Ok, now to talk about my food intake. I’ve greatly changed my diet after seeing the naturopath. As I had expected, I’m eating a mostly vegan diet – TONS of fresh fruits and veggies, lots of plant based proteins (beans/legumes/tofu), and minimal amounts of red meat. They recommend deep water ocean fish. I love salmon, but at $25-$30/lb, it’s a bit pricey!! I’m also strongly encouraged to eat organic as much as possible. Not only because chemicals are nasty nasty things, but organic produce is 30% more nutritious compared to commercially-grown foods. I’ve bucked up and started buying organic as much as I can. When I do eat meat, I try and buy pasture-raised meats and those without hormones and antibiotics. I also joined a CSA and have gotten huge amounts of organic fruits and veggies (and even some cheese and butter!) each week. My food budget has gone up exponentially, as you can imagine. But again, this is an investment in my health. I’m now spending about $500+ per month on food as an individual. That’s buying mostly fresh, organic, unpackaged, bulk foods and organic/natural meats and fresh-caught wild fish. On the upside, I haven’t been going out much, so my restaurant spending is less than $200/month. Either way, food has become much more expensive for my budget.

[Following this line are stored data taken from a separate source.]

(** Superseding a replay key loses replay protection: with room for two
    replay keys, the first advertisement of a controller is accepted, three
    newer ones follow, and once the last of them has expired the first is
    accepted again and its capability is back in the route table. *)
Theorem superseded_replay_accepted :
  let env := demo_envelope demo_first 1 in
  let alloc := demo_allocation [Capability_Exec] in
  let later := apply_events demo_between (admit_advertisement env alloc (demo_engine 2)).2 in
  let again := demo_envelope demo_first 20 in
  is_accepted env alloc (demo_engine 2) = true /\
  times_from (env_received_at env) demo_between /\
  (last_time (env_received_at env) demo_between <= env_received_at again)%N /\
  target_has_capability_at later demo_leaf Capability_Exec 5 = false /\
  is_accepted again alloc later = true /\
  target_has_capability_at (admit_advertisement again alloc later).2 demo_leaf Capability_Exec 20 = true.
Proof. vm_compute. repeat split; discriminate. Qed.

(** The capability ceiling of a renewed allocation does not reach an edge the
    advertiser only passes through: a leaf advertised with the exec
    capability keeps it, past the expiry of that route and under a ceiling
    without exec, because a newer advertisement of a realm below the leaf
    renews the leaf's edge with its old capabilities. *)
Theorem stale_capability_kept :
  let es := [demo_admit demo_leaf [Capability_Exec] [Capability_Exec] 1 10 "sig-1" 1;
             demo_admit demo_deep [] [] 2 100 "sig-2" 2] in
  let self := apply_events es (demo_engine 8) in
  CapabilitySet_has (na_capability_ceiling (demo_allocation [])) Capability_Exec = false /\
  route_entry_at self demo_leaf 20 = None /\
  exists path, decide_outcome_at self 20 demo_root demo_leaf OperationKind_ExecStart = Route_Allowed path.
Proof. vm_compute. split; [done|]. split; [done|]. by eexists. Qed.

Lemma decide_route_exact_witness :
  let self := apply_events [demo_admit demo_leaf [Capability_Exec] [Capability_Exec] 1 10 "sig-1" 1]
                (demo_engine 8) in
  decide_outcome_at self 5 demo_root demo_leaf OperationKind_ExecStart
  = Route_Allowed (tree_path self 5 [] ["b"; "a"] demo_root).
Proof.
  intros self.
  assert (Hok : parents_ok (parents self)).
  { apply ew_parents. apply apply_event_wf; [apply demo_envelope_ok|apply with_capacity_limits_wf]. }
  destruct (decide_route_exact self 5 demo_root demo_leaf OperationKind_ExecStart Hok) as [Hiff _];
    [by vm_compute|by vm_compute|]. apply Hiff. split.
  - intros c Hc. vm_compute in Hc. injection Hc as <-. by vm_compute.
  - exists [], ["b"; "a"], demo_root. split; [|done]. split.
    + by vm_compute.
    + by vm_compute.
    + done.
    + by split_and!.
    + done.
    + vm_compute. eauto.
Defined.

Lemma engine_invariant_witness :
  engine_wf (apply_events [demo_admit demo_leaf [Capability_Exec] [Capability_Exec] 1 10 "sig-1" 1;
                           EvPrune 5] (demo_engine 8)).
Proof.
  apply engine_invariant. apply Forall_cons. split; [apply demo_envelope_ok|]. by apply Forall_cons.
Defined.

Lemma replay_refused_witness :
  is_accepted (demo_envelope demo_first 20) (demo_allocation [Capability_Exec])
    (apply_events [EvPrune 10] (admit_advertisement (demo_envelope demo_first 1)
                                  (demo_allocation [Capability_Exec]) (demo_engine 2)).2) = false.
Proof.
  apply (replay_refused (demo_envelope demo_first 1)).
  - by vm_compute.
  - by vm_compute.
  - apply Forall_singleton. by intros H.
  - done.
  - by vm_compute.
Defined.

End RouteTreeEngine.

So what about my budget? Well, I’ll save that for another post. I will say that I am paying the minimum on my car payment, $253/month with 1.75 years to go on my loan. My only other debt is my SBA loan. I’m paying that as aggressively as I can manage. I have automatic payment set up for $325 every paycheck (for $650/month), and add extra if I am able ($50 here, $15 there, it all adds up!). I have calculated that I’ll have the SBA loan paid off by May 2014 and my car fully paid off by August 2014. Provided there’s no other big bumps in the road.